**Exercise instructions:**
From the entries, copy every line that carries the string "gives".
=== Input data ===
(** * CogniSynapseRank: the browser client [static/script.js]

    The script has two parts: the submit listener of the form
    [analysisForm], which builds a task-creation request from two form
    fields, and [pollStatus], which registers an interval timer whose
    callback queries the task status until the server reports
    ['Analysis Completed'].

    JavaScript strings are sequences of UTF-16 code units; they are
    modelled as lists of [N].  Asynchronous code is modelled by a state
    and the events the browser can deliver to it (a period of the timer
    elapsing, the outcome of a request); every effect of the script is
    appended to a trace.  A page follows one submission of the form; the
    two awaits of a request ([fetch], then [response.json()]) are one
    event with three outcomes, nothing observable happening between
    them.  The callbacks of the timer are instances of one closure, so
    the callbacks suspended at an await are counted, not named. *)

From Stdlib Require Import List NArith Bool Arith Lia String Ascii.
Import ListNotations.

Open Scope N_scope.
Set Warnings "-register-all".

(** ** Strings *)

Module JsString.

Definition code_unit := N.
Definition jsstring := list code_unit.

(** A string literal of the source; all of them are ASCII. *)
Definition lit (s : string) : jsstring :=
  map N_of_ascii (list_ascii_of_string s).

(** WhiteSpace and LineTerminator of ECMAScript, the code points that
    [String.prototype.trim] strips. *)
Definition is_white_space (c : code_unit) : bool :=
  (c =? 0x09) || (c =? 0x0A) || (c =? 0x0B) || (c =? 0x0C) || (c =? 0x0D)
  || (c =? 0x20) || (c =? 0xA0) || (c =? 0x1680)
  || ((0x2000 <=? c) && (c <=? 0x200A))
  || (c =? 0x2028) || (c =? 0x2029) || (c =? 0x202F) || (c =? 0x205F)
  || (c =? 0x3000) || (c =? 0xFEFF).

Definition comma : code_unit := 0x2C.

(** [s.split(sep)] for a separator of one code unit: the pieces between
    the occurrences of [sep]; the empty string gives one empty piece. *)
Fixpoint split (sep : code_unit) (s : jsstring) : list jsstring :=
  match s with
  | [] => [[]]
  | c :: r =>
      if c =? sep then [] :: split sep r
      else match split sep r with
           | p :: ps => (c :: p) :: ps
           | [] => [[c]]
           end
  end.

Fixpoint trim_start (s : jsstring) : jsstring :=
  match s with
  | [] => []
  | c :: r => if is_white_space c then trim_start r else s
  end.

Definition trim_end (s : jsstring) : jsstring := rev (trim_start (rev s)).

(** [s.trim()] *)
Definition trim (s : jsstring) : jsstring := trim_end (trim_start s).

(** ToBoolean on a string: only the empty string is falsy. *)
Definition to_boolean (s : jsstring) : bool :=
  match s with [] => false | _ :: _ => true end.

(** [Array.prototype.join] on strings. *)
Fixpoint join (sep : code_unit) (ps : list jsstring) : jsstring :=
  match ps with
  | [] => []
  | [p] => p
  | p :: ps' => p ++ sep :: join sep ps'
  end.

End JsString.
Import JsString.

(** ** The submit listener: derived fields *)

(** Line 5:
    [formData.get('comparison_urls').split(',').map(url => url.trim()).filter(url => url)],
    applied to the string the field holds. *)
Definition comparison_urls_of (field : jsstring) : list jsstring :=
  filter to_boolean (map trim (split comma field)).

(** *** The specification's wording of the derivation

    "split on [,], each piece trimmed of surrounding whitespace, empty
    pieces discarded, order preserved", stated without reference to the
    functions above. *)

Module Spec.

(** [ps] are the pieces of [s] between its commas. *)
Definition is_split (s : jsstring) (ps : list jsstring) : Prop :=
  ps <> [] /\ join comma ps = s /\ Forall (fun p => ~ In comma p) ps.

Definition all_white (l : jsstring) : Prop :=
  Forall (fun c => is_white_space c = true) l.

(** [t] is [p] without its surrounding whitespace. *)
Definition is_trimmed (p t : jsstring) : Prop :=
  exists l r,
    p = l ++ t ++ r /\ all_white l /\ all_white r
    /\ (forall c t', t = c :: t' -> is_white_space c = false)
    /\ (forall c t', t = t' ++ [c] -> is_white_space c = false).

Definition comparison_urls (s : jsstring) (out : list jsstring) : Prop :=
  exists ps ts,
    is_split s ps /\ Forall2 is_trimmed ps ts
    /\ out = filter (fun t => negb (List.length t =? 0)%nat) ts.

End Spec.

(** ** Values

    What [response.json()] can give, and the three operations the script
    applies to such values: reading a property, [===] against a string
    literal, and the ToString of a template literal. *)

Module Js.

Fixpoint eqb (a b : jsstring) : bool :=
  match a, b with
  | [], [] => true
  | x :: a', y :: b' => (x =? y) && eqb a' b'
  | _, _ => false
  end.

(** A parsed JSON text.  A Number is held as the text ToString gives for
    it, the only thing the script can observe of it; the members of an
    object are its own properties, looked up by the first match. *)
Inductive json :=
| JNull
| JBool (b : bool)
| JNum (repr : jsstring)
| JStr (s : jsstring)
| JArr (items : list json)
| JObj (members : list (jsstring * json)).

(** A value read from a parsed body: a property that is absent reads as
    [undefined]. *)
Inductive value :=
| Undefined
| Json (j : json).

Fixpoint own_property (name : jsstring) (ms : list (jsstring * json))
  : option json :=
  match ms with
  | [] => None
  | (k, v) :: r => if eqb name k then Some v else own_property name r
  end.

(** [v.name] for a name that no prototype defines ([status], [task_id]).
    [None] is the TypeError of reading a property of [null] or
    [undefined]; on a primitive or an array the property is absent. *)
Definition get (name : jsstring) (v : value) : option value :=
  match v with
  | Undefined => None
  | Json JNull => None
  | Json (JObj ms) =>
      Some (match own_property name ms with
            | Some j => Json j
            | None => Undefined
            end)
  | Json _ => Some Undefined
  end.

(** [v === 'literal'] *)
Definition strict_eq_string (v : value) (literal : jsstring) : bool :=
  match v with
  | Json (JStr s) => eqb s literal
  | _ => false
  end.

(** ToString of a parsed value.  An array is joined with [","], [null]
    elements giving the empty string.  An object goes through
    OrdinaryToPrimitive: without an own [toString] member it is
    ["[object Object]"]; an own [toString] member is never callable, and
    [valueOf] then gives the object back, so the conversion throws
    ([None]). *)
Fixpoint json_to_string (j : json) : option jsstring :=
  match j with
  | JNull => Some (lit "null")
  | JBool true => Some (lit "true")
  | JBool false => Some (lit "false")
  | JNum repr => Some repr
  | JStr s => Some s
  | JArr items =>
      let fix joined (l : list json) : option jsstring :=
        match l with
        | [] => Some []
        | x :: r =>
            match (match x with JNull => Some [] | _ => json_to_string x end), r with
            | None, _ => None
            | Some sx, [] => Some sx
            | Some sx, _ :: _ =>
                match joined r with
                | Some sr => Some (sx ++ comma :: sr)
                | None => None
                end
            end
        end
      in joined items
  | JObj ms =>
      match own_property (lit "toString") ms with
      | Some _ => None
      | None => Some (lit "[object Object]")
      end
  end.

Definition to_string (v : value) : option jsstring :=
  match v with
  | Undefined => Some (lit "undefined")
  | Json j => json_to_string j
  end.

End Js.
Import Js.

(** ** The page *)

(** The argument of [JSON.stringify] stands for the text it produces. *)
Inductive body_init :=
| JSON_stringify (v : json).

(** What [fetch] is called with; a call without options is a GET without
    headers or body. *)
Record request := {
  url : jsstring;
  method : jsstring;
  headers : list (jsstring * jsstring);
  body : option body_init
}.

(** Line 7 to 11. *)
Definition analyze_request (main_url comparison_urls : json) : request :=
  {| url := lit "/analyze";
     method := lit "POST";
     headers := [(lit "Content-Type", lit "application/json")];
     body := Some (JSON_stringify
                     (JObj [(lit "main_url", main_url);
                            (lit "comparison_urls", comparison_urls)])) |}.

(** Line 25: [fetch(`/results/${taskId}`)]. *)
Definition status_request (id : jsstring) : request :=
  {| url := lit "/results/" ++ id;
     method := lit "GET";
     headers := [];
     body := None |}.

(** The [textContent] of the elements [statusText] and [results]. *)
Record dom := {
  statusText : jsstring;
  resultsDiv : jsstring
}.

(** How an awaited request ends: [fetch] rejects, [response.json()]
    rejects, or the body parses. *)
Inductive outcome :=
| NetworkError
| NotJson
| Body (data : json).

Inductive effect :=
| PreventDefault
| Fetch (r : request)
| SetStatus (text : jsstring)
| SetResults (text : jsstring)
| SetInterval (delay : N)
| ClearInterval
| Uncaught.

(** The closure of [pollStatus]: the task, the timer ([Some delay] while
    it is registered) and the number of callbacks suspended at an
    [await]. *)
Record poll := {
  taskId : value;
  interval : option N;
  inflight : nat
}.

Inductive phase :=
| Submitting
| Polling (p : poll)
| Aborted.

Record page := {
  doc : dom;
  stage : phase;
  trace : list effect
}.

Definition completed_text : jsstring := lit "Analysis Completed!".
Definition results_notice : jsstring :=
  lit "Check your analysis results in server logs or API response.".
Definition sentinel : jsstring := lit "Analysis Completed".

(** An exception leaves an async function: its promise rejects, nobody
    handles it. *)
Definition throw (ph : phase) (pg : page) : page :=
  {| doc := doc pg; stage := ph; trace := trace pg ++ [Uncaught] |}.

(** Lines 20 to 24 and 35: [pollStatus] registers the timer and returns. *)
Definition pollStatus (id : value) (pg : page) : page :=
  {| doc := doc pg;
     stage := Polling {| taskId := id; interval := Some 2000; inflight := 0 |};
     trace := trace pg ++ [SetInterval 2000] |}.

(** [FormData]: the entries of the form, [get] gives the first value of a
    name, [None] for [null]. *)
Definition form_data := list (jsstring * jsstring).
===
**Your solution:**
    the occurrences of [sep]; the empty string gives one empty piece. *)
(** A parsed JSON text.  A Number is held as the text ToString gives for
    [valueOf] then gives the object back, so the conversion throws
(** [FormData]: the entries of the form, [get] gives the first value of a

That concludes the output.